使用许多有着相同hashcode的key会明显的降低任何hashtable的性能。为了改善这个情况,当key是可比较的(实现了Comparable接口),
可以在key中使用比较顺序来帮助打破ties(可能是困境的意思?)
/**<p><strong>Note that this implementation is not synchronized.</strong>
* If multiple threads access a hash map concurrently, and at least one of
* the threads modifies the map structurally, it <i>must</i> be
* synchronized externally. (A structural modification is any operation
* that adds or deletes one or more mappings; merely changing the value
* associated with a key that an instance already contains is not a
* structural modification.) This is typically accomplished by
* synchronizing on some object that naturally encapsulates the map.
* If no such object exists, the map should be "wrapped" using the
* {@link Collections#synchronizedMap Collections.synchronizedMap}
* method. This is best done at creation time, to prevent accidental
* unsynchronized access to the map:<pre>
*/
Map m = Collections.synchronizedMap(new HashMap(...));</pre>
第六段,注意这个实现(HashMap)是线程不安全的。如果多个线程同时访问一个hashmap,并且至少一个线程结构性的(structurally,删除或增加)修改这个map,
就必须在外部被同步。同步通常是在通过封装map的某个对象上来实现的。(?)
如果没有这样的对象,hashmap应该使用Collections.synchrinizedMap方法包裹起来,最好在创建的时候,来防止意外的非同步访问。并给出了示例。
/**<p>The iterators returned by all of this class's "collection view methods"
* are <i>fail-fast</i>: if the map is structurally modified at any time after
* the iterator is created, in any way except through the iterator's own
* {@code remove} method, the iterator will throw a
* {@link ConcurrentModificationException}. Thus, in the face of concurrent
* modification, the iterator fails quickly and cleanly, rather than risking
* arbitrary, non-deterministic behavior at an undetermined time in the
* future.
*/
第七段,这个类所有的集合视图方法返回的迭代器都是fail-fast的--如果map在迭代器被创建后的任何时间被结构性的修改(除了这个迭代器自己通过remove修改),迭代器就会抛出concurrentModificationException异常。因此,当有并发操作时,迭代器快速崩溃,而不是冒着出错的风险继续工作。
* <p>Note that the fail-fast behavior of an iterator cannot be guaranteed
* as it is, generally speaking, impossible to make any hard guarantees in the
* presence of unsynchronized concurrent modification. Fail-fast iterators
* throw {@code ConcurrentModificationException} on a best-effort basis.
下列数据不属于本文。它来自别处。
(* ===== verification/Prelude.v ===== *)
(** * A verification development for complyctl

    complyctl fetches compliance policies (Gemara artifacts in OCI registries)
    and the content bundles of providers (complypacks) into a local cache, lets
    provider plugins generate their artifacts from them, scans targets through
    the plugins, and writes evaluation logs and reports.  This library models
    the Go code of that program, under src/, as executable definitions and
    proves what makes it correct.

    ** The files, and the code they model

    - Prelude: Go errors as a tree that [errors.Is] walks, the error monad and
      its notations, list lemmas.  GoStrings: the part of package strings the
      code uses, on bytes.
    - Encoding (packages encoding/hex, base64, unicode/utf8), Sha256
      (crypto/sha256, executable, with the test vectors of the standard).
    - Digest (internal/cache/state.go ValidateDigest, sync.go classifyVersion,
      vendored go-digest), OciRef (internal/registry/client.go, the vendored
      reference grammar of oras-go).
    - World: the operating system.  A file system is a tree of directories and
      files with contents and modes; a path is a list of components; the world
      adds a clock, an environment, a source of random names and a schedule of
      faults, which decides at every system call whether it fails and how.  A
      theorem about all worlds therefore covers every combination of failing
      calls; [no_faults] is the hypothesis that none fails.
    - State (internal/cache/{state,retention}.go), Complypack
      (internal/cache/complypack.go), Sync (internal/cache/{cache,source,sync,
      complypack_source,complypack_sync}.go): the cache and what fills it.
    - Config (internal/complytime/config.go), Workspace (internal/complytime/
      {consts,workspace,legacy}.go): the configuration and where things are.
    - Provider (pkg/provider/{client,server,manager,discovery}.go): the
      protocol between complyctl and a plugin, discovery and routing.
    - Generation (internal/policy/{assessment,generation_state}.go), Resolver
      (internal/policy/{loader,resolver}.go): from a cached policy to provider
      configurations, and the record of what artifacts were generated from.
    - Terminal (internal/terminal/{table,spinner}.go): the plain table that
      commands print, and the plain side of the spinner.
    - Evaluator (internal/output/{evaluator,filename}.go, the conversions of
      sarif.go), Report (internal/output/{scan_summary,markdown,oscal,sarif,
      execution_plan}.go): from assessments to logs and reports.
    - Scan (cmd/complyctl/cli/{scan,generate}.go), Get (cmd/complyctl/cli/
      {get,list}.go): the commands.
    - Lifecycle: what get leaves in a store and what the loader of generate and
      scan finds there, across Sync and Resolver.
    - Settled (worlds in which no call fails any more), Progress (SaveState and
      SyncPolicy in them), ProgressPacks (what complypacks write, and where),
      PackProgress (Store and SyncComplypack), Liveness (the get command): no code of
      their own, but what the program needs to find in order to succeed, that no
      failure takes it away, and that it then succeeds.  Fallback: what the lookup of
      complypacks makes of a lost version.  Scannable: what the state on disk says of
      the tags in the stores, through all runs of get.
    - Time (package time and its RFC 3339 layouts), Diagnostics, DoctorVars,
      DoctorPacks (internal/doctor/doctor.go: the checks on the installation;
      on variables; on timelines, complypacks and the size of the cache),
      Doctor (its Run, and cmd/complyctl/cli/doctor.go: summary, rendering,
      the command).  DoctorVerbose and DoctorFrame hold theorems on the whole
      run: what verbosity changes, and what is written to disk.
    - Verify (internal/cache/verify.go): the bundle of a cosign signature and the
      verifiers Get and Sync are given.
    - Init (cmd/complyctl/cli/{init,providers}.go): the prompts as functions of
      the standard input, the new workspace, the listing of providers.
    - Cli (cmd/complyctl/cli/{root,options,list,get,generate,scan,version}.go,
      internal/version/version.go): the commands from their flags on.
    - Logging (pkg/log/log.go, the writer and hooks of root.go): the logger given
      to go-plugin, the lazily opened log file, the tee of debug mode.
    - Plugin (Describe in pkg/provider/{client,server}.go, cmd/test-provider),
      Processes (pkg/provider/{initialization,plugin,manager}.go and the commands'
      use of them): a provider behind the wire, and the processes of providers.
    - MockRegistry (cmd/mock-oci-registry), MockSource (internal/cache/cachetest/
      mock_source.go), BehavioralReport (cmd/behavioral-report): what the tests run
      against, and the report they make.
    - Demo, Witnesses, Witnesses2 to Witnesses5: a concrete instance of
      every parameter and the theorems with hypotheses applied at concrete inputs,
      evaluated.

    The commands call Config and Workspace, then Resolver on the stores that
    Sync filled, Generation and Provider, and hand the answers to Evaluator and
    Report.  Get invalidates, through Generation, what Scan would reuse.
    Doctor reads what all of them keep, through the same definitions: the state,
    the stores, the loader and resolver of policies, the provider manager.  Sync
    calls a verifier; Get chooses it from the configuration; Verify builds it.
    Processes refines the loading of providers that Scan, Generate, Doctor and
    Init take from Provider, with the processes that it starts and ends.  The
    client of OciRef is run against the registry of MockRegistry, and Sync against
    the sources of MockSource.

    ** How code is rendered

    A Go struct is a record, a map a [gmap] (a nil map is the empty one, except
    where nil decides: the verifier cache and the complypack cache's state are
    options), an error return a [result], an effectful function an [io]
    action, which returns its answer and the next world.  State the code
    mutates through a pointer is passed in and returned, also with an error,
    since the code keeps using it.  Loops are structural recursion; where the
    code's condition is in the middle of a loop the loop is a definition of
    its own.  [%q] in messages is rendered without its quotation marks, and a
    path that is printed by its clean absolute form; the other texts of errors
    are kept, as some decide control flow or are reported.  [sort.Slice] and
    [sort.Strings] are a stable merge sort: where ties could be told apart no
    theorem fixes their order.
    Where Go iterates a map in random order the definition takes the order of
    [map_to_list]; the theorems on such loops state results that do not depend
    on the order, and [EvaluatorIDToVersion_any_order] says so of the one that
    can err.

    Fuel and bounds: directory walks take the number of nodes of the tree as
    fuel ([node_size]; that this is enough is part of the exactness of the
    listing of policies and of invalidation); os.CreateTemp and os.MkdirTemp try 10000
    names as in the standard library ([temp_tries]).  The walk that
    adds up the cache takes [node_size] too, the loop over PEM blocks one more
    than the length of the text, and the loop of the policy prompt one more
    than that of the standard input: each is proved to be enough.  Retention
    counts and numbers of controls are Z; the size of the cache is an int64
    with its wrap-around.

    Parameters, as type classes, stand for code that is not the program's:
    [Codec] (JSON and YAML of a type), [HostSyntax] (net/url on a host),
    [RegistryNetwork], [Oras] and [StoreReader] (the OCI libraries),
    [GemaraYAML], [Verifiers] (what builds a verifier; Verify has the
    program's instance), [ContainerRegistry] (go-containerregistry),
    [Sigstore], [Pem] (encoding/pem and crypto/x509), [Launcher] (starting a plugin),
    [LogEncoders], [Oscal], [Sarif], [TimeText], [LineFormat] and [Sprintf] (the text of
    a log line), [Programs] (what an executable does when it is started; from it
    Processes makes a [Launcher]), [Archive], [Embed] and [Codec] of documents (the
    registry of the tests), [TagLaws] and [TagsStay] (the tags of a local store), [OciStore] with
    its laws and [Unicode] (the sources of the tests), [ReportEncoders].
    [PolicyLoader] is the program's own interface between loader and resolver,
    with its instance [Loader] in Resolver.

    ** What is proved

    - Verification fails closed: a rejecting verifier means no fetch, no switch
      of versions, no change of state or files; an entry configured to be
      verified records the verdict of a verifier built from its own
      configuration (Sync, Get).  Its limit is proved as well: in a workspace
      without a verification block of its own, entries' blocks are ignored.
    - Signatures: no verdict without one of sigstore's, on a bundle built from
      the signature layer of the artifact's digest, under exactly the trust that
      is configured; the bundle holds what the annotations say; the certificate
      chain is read to its end.  What sigstore is asked does not depend on the
      artifact otherwise, and this is proved as well.
    - Doctor: everything found is counted and shown and only a blocking failure
      fails the command; verbosity adds details only; nothing is written but the
      stores the resolver opens; the verdict on variables, the orphaned versions
      and the size of the cache are exact; a registry that does not answer is
      not asked again.
    - Processes: no plugin outlives the command that started it, whatever fails;
      while a command works exactly the registered providers run.
    - What get fetched, scan finds (Lifecycle): the recorded version resolves.  Two
      limits are proved: a policy fetched before verification was configured is never
      verified, whatever the verifier (Sync), and a second tag of cached content is
      never cached, so that get is up to date and scan asks for get (Lifecycle).
    - get succeeds eventually (Liveness): when the schedule of faults ends, every run
      after its end leaves each policy that the registry serves recorded and on disk,
      whatever earlier runs have left behind and whatever becomes of other policies and
      of all the complypacks.  The number of runs is bounded by the tick at which the
      faults end, since each run takes at least one step; parties that only have to
      answer once nothing fails are a [service], [spare_names] says that random names
      do not repeat, and [Places] that the directories of a workspace lie apart.
      No run, however it fails, leaves a record under the registry's digest without its
      tag in the store, so that generate and scan can resolve what get has cached
      (Scannable).  A complypack that the registry serves is synchronised whenever
      nothing fails (PackProgress).
    - A version of a complypack that is lost from the cache is not fetched again while
      another version of its evaluator is there, and the other one is served (Fallback).
    - Options are settled before a scan touches anything (Cli); the log holds
      exactly the lines of the run, in its place (Logging); tables are aligned
      (Terminal).
    - The registry of the tests serves content under its own SHA-256 digest; what is
      pushed is pulled; a directory is seeded exactly; the client of complyctl finds
      what was pushed and reports the rest as missing (MockRegistry).  A copy of the
      mock source is published whole, and synchronising from it records what was
      seeded (MockSource).  The report speaks once of each requirement that was run
      (BehavioralReport).
    - Init: the prompt ends on every input and its references are valid and
      distinct; a configuration is never overwritten.
    - The cache is consistent: state.json is replaced atomically under every
      fault; digests in memory are well formed after any sequence of updates;
      what is stored is found again; failed stores change nothing else; names
      stay inside the cache; eviction keeps the configured number; the state
      names content that is on disk.
    - Scans are honest: the exit status, attribution of results to targets,
      completeness of logs, summaries, reports and merged references, the
      worst result winning, identifiers resolved, the pass rate.
    - Generation: all or nothing, reuse exactly when nothing changed, exact
      invalidation; where a complypack of another provider changes the policy's
      digests, reuse is lost.
    - Configuration: validation accepts exactly the well-formed, loading
      establishes what the rest relies on, references and templates are parsed
      as documented.
    - Providers: exact discovery, routing that loses nothing, a wire that is
      faithful up to what the protocol carries.

    ** What is not modelled

    Console output other than the texts named above (progress and log lines of the
    commands, the texts of prompts, colours), symbolic links and the Unix
    permission check on access, deadlines of network calls, what sigstore
    computes, white space outside ASCII, and what plugins do to files while they
    generate or scan: a provider here is the answer it gives.  The policy's
    timeout is the boolean [deadline] of a scan.  Metadata constants of logs that
    nothing reads are left out.  The construction of cobra commands, the exit status of main,
    the credential store of Docker, generated protocol code, gRPC and TLS, the
    animation of the spinner, the styles of the log and the steps of the
    behavioural tests are not the program's own logic and are not modelled; HTTP is
    modelled as far as the handlers of the test registry write to it.

    Planned next: progress of all the complypacks of a workspace, which may evict each
    other's versions; further theorems that cross components, from an artifact pushed
    to the registry of the tests, through get, to the content that scan evaluates. *)
From stdpp Require Export base tactics list gmap strings sorting pretty.
From Stdlib Require Export ZArith Lia.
* Therefore, it would be wrong to write a program that depended on this
* exception for its correctness: <i>the fail-fast behavior of iterators
* should be used only to detect bugs.</i>
第八段,接着上一段讲,注意迭代器的fail-fast行为不能被保证正常工作,一般来说,在非同步并发修改时做出任何硬性保证是不可能的。
fail-fast迭代器抛出ConcurrentMdificationException异常已经尽了最大的努力,因此不能依赖这个机制的正确性来写程序--迭代器的fast-fail行为应该只在检测bug时被使用。